Artist News | Book Launch of Seeing Slowly

Artist News | Book Launch of Seeing Slowly

Conversation with Michael Findlay and Saïd Sayrafiezadeh on Thursday, September 28, 7:00 – 8:00 PM 

NYFA Board Member and director of Aquavella Galleries Michael Findlay is launching his new book, Seeing Slowly: Looking at Modern Art on Thursday, September 28, 7-8PM at the Strand’s Rare Book Room in conversation with NYFA Board Member and NYSCA/NYFA Artist Fellow Saïd Sayrafiezadeh.

Event: Book Launch of Seeing Slowly: Looking at Modern Art
Location: Strand Rare Book Room, 828 Broadway, New York, NY 10003
Registration: $15 or $29.95 (includes signed copy of book), register online

Michael Findlay is a Director of Acquavella Galleries, which specializes in Impressionist and Modern European works of art and post-war American painting and sculpture. Mr. Findlay directed one of the first galleries in SoHo, New York City, in the 1960’s and ran his own gallery there 1969-1977. In 1984 he joined Christie’s auction house and was head of the Impressionist and Modern paintings department until 1992 when he became International Director of Fine Arts and a member of Christie’s Board of Directors. He retired from Christie’s in 2000. Findlay has published essays and art criticism in magazines and exhibition catalogues and has been writing and publishing poetry since the 1960s. He is a contributing author of The Expert versus The Object: Judging Fakes and False Attributions in the Visual Arts edited by Ronald Spencer and published by Oxford University Press in 2004. His book, The Value of Art, was published by Prestel in 2012, and has been translated into German, Spanish, Japanese, and Korean.
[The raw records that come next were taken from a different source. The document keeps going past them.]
(* ===== verification/GroupForm.v ===== *)
(** The form of group prices
    (src/web/src/features/system-settings/models/group-ratio-form.tsx with the
    schema and the effects of ratio-settings-card.tsx): the visual editors of
    [GroupPricing] and [GroupRules] and the text fields edit one set of values,
    which [SettingsSave] saves.  Module GroupScreen has the state machine,
    module GroupSaving the theorems on its parts together.

    A step is an event with the rendering and the effects it causes; [None]
    means that a component throws, or meets JSON that the models of the parts
    do not follow.  The test for a positive integer of the validation library
    is a parameter. *)
From Stdlib Require Import Floats.SpecFloat.
From S2P Require Import Prelude JsNumber JsCollections Json JsonText Pricing GroupPricing GroupPricingProofs GroupRules SettingsSave.

Module GroupScreen.
Import SettingsText RatioSaving RatioForms.
Definition FormValues : Type := Values (Key := GroupKey).
Definition text_of (v : FormValues) (k : GroupKey) : jsstr := match v k with VText s => s | _ => [] end.
(** form.setValue *)
Definition setValue (k : GroupKey) (x : SettingValue) (v : FormValues) : FormValues := fun k' => if decide (k' = k) then x else v k'.
Definition table_texts (v : FormValues) : GroupTable.GroupTexts :=
  GroupTable.Texts (text_of v GroupRatio) (text_of v UserUsableGroups) (text_of v TopupGroupRatio).
(** The three calls of onChange in emitRows. *)
Definition set_table_texts (t : GroupTable.GroupTexts) (v : FormValues) : FormValues :=
  setValue TopupGroupRatio (VText (GroupTable.TopupGroupRatio t))
    (setValue UserUsableGroups (VText (GroupTable.UserUsableGroups t))
       (setValue GroupRatio (VText (GroupTable.GroupRatio t)) v)).
(** The names offered by the selects of the special rules. *)
Definition groupNames (v : FormValues) : option (list jsstr) := GroupTable.group_names <$> GroupTable.parse_texts (table_texts v).
(** * Reading a tier *)

Lemma cap_term_caps k i cost l cs :
  cap_get (i + k) (term_caps i cost l cs) =
  match l !! k with
  | Some fv => if used cost fv.1 then Some (cost_text cost fv.1) else cap_get (i + k) cs
  | None => cap_get (i + k) cs
  end.
Proof.
  revert k i cs. induction l as [|fv l IH]; intros k i cs; [done|]. cbn [term_caps]. destruct k as [|k].
  - rewrite Nat.add_0_r. cbn [lookup list_lookup].
    assert (L : forall j l' cs', i < j -> cap_get i (term_caps j cost l' cs') = cap_get i cs').
    { clear. intros j l'. revert j. induction l' as [|fw l' IH]; intros j cs' Hj; [done|]. cbn [term_caps].
      rewrite IH by lia. case_match; [|done]. cbn [cap_get]. by rewrite (proj2 (Nat.eqb_neq i j)) by lia. }
    rewrite L by lia. case_match; [|done]. cbn [cap_get]. by rewrite Nat.eqb_refl.
  - replace (i + S k) with (S i + k) by lia. rewrite IH. cbn [lookup list_lookup].
    assert (E : forall o, cap_get (S i + k) (if used cost fv.1 then (i, o) :: cs else cs) = cap_get (S i + k) cs).
    { intros o. case_match; [|done]. cbn [cap_get]. by rewrite (proj2 (Nat.eqb_neq (S i + k) i)) by lia. }
    by rewrite E.
Qed.
Lemma cap_lower j i cost l cs : j < i -> cap_get j (term_caps i cost l cs) = cap_get j cs.
Proof.
  revert i cs. induction l as [|fw l IH]; intros i cs Hj; [done|]. cbn [term_caps].
  rewrite IH by lia. case_match; [|done]. cbn [cap_get]. by rewrite (proj2 (Nat.eqb_neq j i)) by lia.
Qed.

(** A tier as it comes back: costs that are no numbers are zero, and the cache
    mode is the one its prices show. *)
Definition reload (conds : list TierConditionInput) (t : VisualTier) : VisualTier :=
  Tier (tier_label t) conds
    (if num_ltb (num 0) (or_zero (unit_cost t cache_create_1h_unit_cost)) then CACHE_MODE_TIMED else CACHE_MODE_GENERIC)
    (fun f => or_zero (unit_cost t f)).

Definition field_index (f : CostField) : nat :=
  match f with
  | input_unit_cost => 0 | output_unit_cost => 1 | cache_read_unit_cost => 2 | cache_create_unit_cost => 3
  | cache_create_1h_unit_cost => 4 | image_unit_cost => 5 | image_output_unit_cost => 6
  | audio_input_unit_cost => 7 | audio_output_unit_cost => 8
  end.
Lemma cost_groups_index i m f : cost_groups i m f = option_map to_number (cap_get (i + field_index f) (caps m)).
Proof. by destruct f. Qed.
(** The price groups of a printed call. *)
Lemma call_costs i l tier cs b r f :
  costs_ok tier -> (forall k, cap_get (i + k) cs = None) ->
  cost_groups (S i) (Pos b r (call_caps i l tier cs)) f =
  match f with
  | input_unit_cost | output_unit_cost => Some (or_zero (unit_cost tier f))
  | _ => if used (unit_cost tier) f then Some (or_zero (unit_cost tier f)) else None
  end.
Proof.
  intros Hc Hcs. rewrite cost_groups_index. cbn [caps]. unfold call_caps.
  assert (Hn : forall f, to_number (cost_text (unit_cost tier) f) = or_zero (unit_cost tier f)) by (intros g; apply Hc).
  set (cost := unit_cost tier) in *. set (cs' := _ :: _ :: _ :: cs).
  assert (Hhi : forall k, cap_get (i + 3 + k) cs' = None).
  { intros k. unfold cs'. cbn [cap_get]. rewrite <-Nat.add_assoc, Hcs.
    by rewrite (proj2 (Nat.eqb_neq (i + (3 + k)) (i + 2))) by lia;
       rewrite (proj2 (Nat.eqb_neq (i + (3 + k)) (i + 1))) by lia;
       rewrite (proj2 (Nat.eqb_neq (i + (3 + k)) i)) by lia. }
  assert (Hhigh : forall k fv, cost_vars !! k = Some fv ->
    option_map to_number (cap_get (S i + S (S k)) (term_caps (i + 3) cost cost_vars cs')) =
    if used cost fv.1 then Some (or_zero (cost fv.1)) else None).
  { intros k fv Hk. replace (S i + S (S k)) with (i + 3 + k) by lia. rewrite cap_term_caps, Hk.
    case_match; cbn [option_map]; [by rewrite Hn|by rewrite Hhi]. }
  destruct f; cbn [field_index]; try (by erewrite Hhigh by done).
  - replace (S i + 0) with (i + 1) by lia. rewrite cap_lower by lia. unfold cs'. cbn [cap_get].
    rewrite (proj2 (Nat.eqb_neq (i + 1) (i + 2))) by lia. rewrite Nat.eqb_refl. cbn [option_map]. by rewrite Hn.
  - replace (S i + 1) with (i + 2) by lia. rewrite cap_lower by lia. unfold cs'. cbn [cap_get].
    rewrite Nat.eqb_refl. cbn [option_map]. by rewrite Hn.
Qed.
Lemma unused_zero cost f : used cost f = false -> or_zero (cost f) = num 0.
Proof. unfold used. intros H%negb_false_iff. by apply or_zero_zero. Qed.
Lemma used_cost cost f :
  cost_or_zero (if used cost f then Some (or_zero (cost f)) else None) = or_zero (cost f).
Proof.
  unfold cost_or_zero. destruct (used cost f) eqn:E; cbn [default]; [apply or_zero_idemp|].
  rewrite (unused_zero _ _ E). done.
Qed.
Lemma read_call i l tier conds cs b r :
  tier_label tier = l -> costs_ok tier -> (forall k, cap_get (i + k) cs = None) ->
  tier_of_match i conds (Pos b r (call_caps i l tier cs)) = reload conds tier.
Proof.
  intros <- Hc Hcs. unfold tier_of_match, normalizeVisualTier, reload. cbn [p_label p_conditions p_cost default].
  f_equal.
  - unfold group, call_caps. cbn [caps]. rewrite cap_lower by lia. cbn [cap_get].
    rewrite (proj2 (Nat.eqb_neq i (i + 2))) by lia. rewrite (proj2 (Nat.eqb_neq i (i + 1))) by lia. by rewrite Nat.eqb_refl.
  - unfold getTierCacheMode. cbn [p_cache_mode p_cost]. rewrite call_costs by done.
    destruct (used (unit_cost tier) cache_create_1h_unit_cost) eqn:E; cbn [default]; [done|].
    by rewrite (unused_zero _ _ E).
  - apply functional_extensionality. intros f. rewrite call_costs by done.
    destruct f; try done; apply used_cost.
Qed.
Saïd Sayrafiezadeh is the author of the story collection Brief Encounters With the Enemy and the memoir When Skateboards Will Be Free. His short stories and personal essays have appeared in The New Yorker, The Paris Review, The New York Times, Granta, McSweeney’s, Best American Non-required Reading and New American Stories, among other publications. He is the recipient of a Whiting Writers’ Award for nonfiction and a fiction fellowship from the Cullman Center for Scholars and Writers. Said teaches memoir in the MFA program at Hunter College and creative writing at New York University.